== Problem to work on ==
Copy nothing from the entries below except the lines from the one containing "Definition register_builder (name" through the one containing "Definition prompted (h", and copy those exactly.

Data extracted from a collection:

(* ===== verification/ParallelSpec.v ===== *)
(** * What a parallel pipeline promises

    The invariant of the tasks and the channel, how the receiver gets on under
    any schedule, and what each merge strategy makes of the items it got. *)
From S2P Require Export Parallel.
Open Scope string_scope.
Open Scope list_scope.

Section Spec.
Context `{E : Ext} {W : Type} `{F : !AgentFactory W}.

Section Inv.
Variables (id : PipelineId) (branches : list string) (input : string).

#[local] Abbreviation n := (length branches).

(** An item as branch [i] may send it: a result is the branch's own, and was reported. *)
Definition sent_by (w : PipelineWorld W) (i : nat) (item : Item) : Prop :=
  i < n
  /\ match item with
     | Ok b =>
       br_index b = i /\ branches !! i = Some (br_agent_name b)
       /\ StepCompleted id i (br_agent_name b) (br_usage b) ∈ pw_events w
     | Err _ => True
     end.

Definition log (s : ParWorld (W := W)) : list (nat * Item) := pa_received s ++ pa_channel s.

Record par_inv (s : ParWorld) : Prop := MkParInv {
  inv_len : length (pa_tasks s) = n;
  inv_nodup : NoDup (map fst (log s));
  inv_ended : forall i, i ∈ map fst (log s) <-> pa_tasks s !! i = Some Ended;
  inv_sent : Forall (fun p => sent_by (pa_world s) (fst p) (snd p)) (log s);
  inv_sending : forall i item, pa_tasks s !! i = Some (Sending item) -> sent_by (pa_world s) i item;
}.
(* ===== verification/PipelineAgents.v ===== *)
(** * Pipelines over the agents of this library

    [ReliableFactory] is what a pipeline needs to know of its factory to be sure
    to return; the factory of [executor.rs] with capped agents satisfies it. *)
From S2P Require Export AgentRun ParallelSpec.
Open Scope string_scope.
Open Scope list_scope.

(** ** Factories whose agents answer *)

Class ReliableFactory `{E : Ext} (W : Type) `{F : !AgentFactory W} := {
  sound : W -> Prop;
  ready : factory_agent -> Prop;
  create_reliable : forall name h, sound h ->
    sound (snd (create name h))
    /\ match fst (create name h) with
       | Some (Ok agent) => ready agent
       | Some (Err e) => e = AgentNotFound name
       | None => False
       end;
  prompt_reliable : forall agent messages h, sound h -> ready agent ->
    sound (snd (prompt agent messages h)) /\ exists res, fst (prompt agent messages h) = Some (Ok res);
}.

Section Reliable.
Context `{E : Ext} {W : Type} `{F : !AgentFactory W} `{R : !ReliableFactory W}.
Context {Regex : Type} (is_match : Regex -> string -> bool).

(** The errors that are left: cancellation and a name the factory does not know. *)
Definition mild (e : PipelineError) : Prop := e = PipelineCancelled \/ exists name, e = AgentNotFound name.

#[local] Abbreviation host_sound := (fun w : PipelineWorld W => sound (pw_host w)).

Lemma attempt_reliable id i name messages (w : PipelineWorld W) :
  host_sound w ->
  exists r w', attempt id i name messages w = Some (r, w') /\ host_sound w'
    /\ match r with Ok _ => True | Err e => mild e end.
Proof.
  intros Hs. unfold attempt, gets, report, modify, and_then, call, mbind, prog_bind.
  destruct (cancelled (pw_host w)).
  { eexists _, w. split_and!; [done..|]. by left. }
  cbn. destruct (create_reliable name (pw_host w) Hs) as [Hs1 Hc].
  destruct (create name (pw_host w)) as [[[agent|e]|] h]; cbn in *; [| |done].
  - destruct (prompt_reliable agent messages h Hs1 Hc) as [Hs2 [res Hr]].
    destruct (prompt agent messages h) as [r h']. cbn in *. subst r. by eexists _, _.
  - eexists _, _. split_and!; [done..|]. right. by exists name.
Qed.

Lemma sequential_steps_reliable id pass_context steps index current_input context total results (w : PipelineWorld W) :
  host_sound w ->
  exists r w', sequential_steps id pass_context index steps current_input context total results w = Some (r, w')
    /\ match r with Ok _ => True | Err e => mild e end.
Proof.
  revert index current_input context total results w.
  induction steps as [|name steps IH]; intros index current_input context total results w Hs; cbn [sequential_steps].
  { by eexists _, _. }
  unfold and_then. unfold mbind at 1, prog_bind at 1.
  destruct (attempt_reliable id index name (step_messages pass_context context current_input) w Hs)
    as (r & w1 & -> & Hs1 & Hr).
  destruct r as [res|e]; [|by eexists _, _]. by apply IH.
Qed.

Lemma loop_iterations_reliable id body exit_condition input left iteration steps total responses (w : PipelineWorld W) :
  host_sound w ->
  exists r w', loop_iterations is_match id body exit_condition input left iteration steps total responses w = Some (r, w')
    /\ match r with Ok _ => True | Err e => mild e \/ e = MaxIterationsReached (iteration + left) end.
Proof.
  revert iteration steps total responses w.
  induction left as [|left IH]; intros iteration steps total responses w Hs; cbn [loop_iterations].
  { rewrite Nat.add_0_r. by destruct exit_condition; eexists _, _; (split; [done|]); first [done|right]. }
  unfold and_then. unfold mbind at 1, prog_bind at 1.
  destruct (attempt_reliable id iteration body (loop_messages input responses) w Hs) as (r & w1 & -> & Hs1 & Hr).
  destruct r as [res|e]; [|eexists _, _; split; [done|by left]].
  unfold report, modify, mbind, prog_bind. destruct (should_exit _ _ _); [by eexists _, _|].
  rewrite <- Nat.add_succ_comm. by apply IH.
Qed.

(** A pipeline over a reliable factory returns. *)
Lemma reliable_pipeline_returns (pipeline : Pipeline Regex) input schedule (w : PipelineWorld W) :
  host_sound w ->
  match pipeline with
  | Parallel _ _ _ _ => True
  | Sequential _ _ _ _ =>
    exists r s, run_pipeline is_match pipeline input schedule w = Some (r, s)
      /\ match r with Ok _ => True | Err e => mild e end
  | Loop _ _ _ _ max_iterations =>
    exists r s, run_pipeline is_match pipeline input schedule w = Some (r, s)
      /\ match r with Ok _ => True | Err e => mild e \/ e = MaxIterationsReached max_iterations end
  end.
Proof.
  intros Hs. destruct pipeline as [id name steps pass_context|id name branches strategy|id name body cond max]; [|done|]; cbn [run_pipeline].
  - unfold run_sequential, report, modify, and_then, mbind, prog_bind.
    destruct (sequential_steps_reliable id pass_context steps 0 input [] usage_default [] (emit_event (Started id name) w) Hs)
      as (r & w1 & -> & Hr). destruct r as [[results usage]|e]; by eexists _, _.
  - unfold run_loop, report, modify, mbind, prog_bind.
    destruct (loop_iterations_reliable id body cond input max 0 [] usage_default [] (emit_event (Started id name) w) Hs)
      as (r & w1 & -> & Hr). by eexists _, _.
Qed.

End Reliable.

(** ** The factory of the library *)

Section Agents.
Context `{E : Ext} {X : Type}.

(** Builders by name, and what the environment decides: how the [k]-th prompt runs, what
    the clock then says, after how many prompts the token is cancelled.
    @src patterns/src/pipeline/executor.rs:25-27 [SimpleAgentFactory] *)
Record SimpleAgentFactory := MkSimpleAgentFactory {
  builders : gmap string (Agent X);
  fac_env : nat -> Env;
  fac_clock : nat -> N;
  fac_cancel : option nat;
  fac_prompts : nat;
}.

(** @src patterns/src/pipeline/executor.rs:38-44 [SimpleAgentFactory::register] *)
Definition register_builder (name : string) (builder : Agent X) (h : SimpleAgentFactory) : SimpleAgentFactory :=
  MkSimpleAgentFactory (<[name := builder]> (builders h)) (fac_env h) (fac_clock h) (fac_cancel h) (fac_prompts h).

(** @src patterns/src/pipeline/executor.rs:54-62 [SimpleAgentFactory::create] *)
Definition create_agent (name : string) (h : SimpleAgentFactory) : result (Agent X) PipelineError :=
  ok_or (builders h !! name) (AgentNotFound name).

Definition prompted (h : SimpleAgentFactory) : SimpleAgentFactory :=
  MkSimpleAgentFactory (builders h) (fac_env h) (fac_clock h) (fac_cancel h) (S (fac_prompts h)).

#[export] Instance simple_factory : AgentFactory SimpleAgentFactory := {
  factory_agent := Agent X;
  create name h := (Some (create_agent name h), h);
  prompt agent messages h := (snd <$> prompt_async (fac_env h (fac_prompts h)) messages agent, prompted h);
  abandon agent messages h := prompted h;
  cancelled h := match fac_cancel h with Some k => (k <=? fac_prompts h)%nat | None => false end;
  factory_now h := fac_clock h (fac_prompts h);
}.

(** The agent comes back from every prompt that has the fuel for it. *)
Definition capped (max n : nat) (a : Agent X) : Prop :=
  active a = false /\ gives_up_after (build_loop_config a) max
  /\ max_turns_pre_turn n ∈ as_pre_turn_policies (ag_settings a).

Definition roomy (max n : nat) (env : Env) : Prop := 0 < env_fuel env /\ max <= env_fuel env /\ n < env_turns env.

Definition capped_host (max n : nat) (h : SimpleAgentFactory) : Prop :=
  map_Forall (fun _ a => capped max n a) (builders h) /\ forall k, roomy max n (fac_env h k).

Program Definition capped_reliable (max n : nat) : ReliableFactory SimpleAgentFactory := {|
  sound := capped_host max n;
  ready := capped max n;
|}.
Next Obligation.
  intros max n name h Hs. split; [done|]. cbn. unfold create_agent, ok_or.
  destruct (builders h !! name) as [a|] eqn:Ha; [|done]. exact (proj1 Hs name a Ha).
Qed.
Next Obligation.
  intros max n a messages h Hs (Hidle & Hg & Hcap). split; [done|]. cbn.
  destruct (proj2 Hs (fac_prompts h)) as (Hf & Hm & Hn).
  destruct (capped_prompt_settles max n (fac_env h (fac_prompts h)) messages a) as (a' & res & -> & _); try done.
  by exists res.
Qed.

Context {Regex : Type} (is_match : Regex -> string -> bool).


End Agents.

(** ** Evaluated *)

#[local] Existing Instance Toy.ext.

(** A writer that answers and one whose provider fails. *)
Definition broken_turn : list AssistantMessageEvent := [Start; event_error "boom"].

Definition office : SimpleAgentFactory (X := Studio.app) :=
  register_builder "broken" (Studio.agent [max_turns_pre_turn 3] [broken_turn; broken_turn; broken_turn])
  (register_builder "writer" (Studio.agent [max_turns_pre_turn 3] [text_response "hi"])
  (MkSimpleAgentFactory ∅ (fun _ => quick) (fun _ => 0%N) None 0)).

Definition office_world : PipelineWorld (SimpleAgentFactory (X := Studio.app)) := MkPipelineWorld office [].

Lemma office_capped : capped_host 3 3 office.
Proof.
  assert (Hg : forall script, capped 3 3 (Studio.agent [max_turns_pre_turn 3] script)).
  { intros script. split_and!; [done| |by apply list_elem_of_singleton].
    intros e n Hn. cbn. unfold default_should_retry. by destruct (Nat.leb_spec 3 n); [|lia]. }
  split; [|by repeat split; cbn; lia].
  apply map_Forall_insert_2; [apply Hg|]. apply map_Forall_insert_2; [apply Hg|]. apply map_Forall_empty.
Qed.


(** A step whose agent ended in a provider error counts as done: the writer is asked to
    go on with an empty text, and the pipeline succeeds. *)
Definition after_failure : option (result PipelineOutput PipelineError) := Eval vm_compute in
  fst <$> run_pipeline Echo.word_match (Sequential "p" "desk" ["broken"; "writer"] false) "hi" [] office_world.

Lemma failed_step_goes_on :
  exists out, after_failure = Some (Ok out)
    /\ map sr_response (po_steps out) = [""; "hi"] /\ map sr_agent_name (po_steps out) = ["broken"; "writer"].
Proof. by eexists. Qed.

Definition broken_result : option (option string) := Eval vm_compute in
  match prompt (W := SimpleAgentFactory (X := Studio.app))
          (Studio.agent [max_turns_pre_turn 3] [broken_turn; broken_turn; broken_turn]) [Demo.user "hi"] office with
  | (Some (Ok res), _) => Some (res_error res)
  | _ => None
  end.

Lemma broken_agent_reports_error : is_Some (broken_result ≫= id).
Proof. by eexists. Qed.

== Result below ==
Definition register_builder (name : string) (builder : Agent X) (h : SimpleAgentFactory) : SimpleAgentFactory :=
  MkSimpleAgentFactory (<[name := builder]> (builders h)) (fac_env h) (fac_clock h) (fac_cancel h) (fac_prompts h).

(** @src patterns/src/pipeline/executor.rs:54-62 [SimpleAgentFactory::create] *)
Definition create_agent (name : string) (h : SimpleAgentFactory) : result (Agent X) PipelineError :=
  ok_or (builders h !! name) (AgentNotFound name).

Definition prompted (h : SimpleAgentFactory) : SimpleAgentFactory :=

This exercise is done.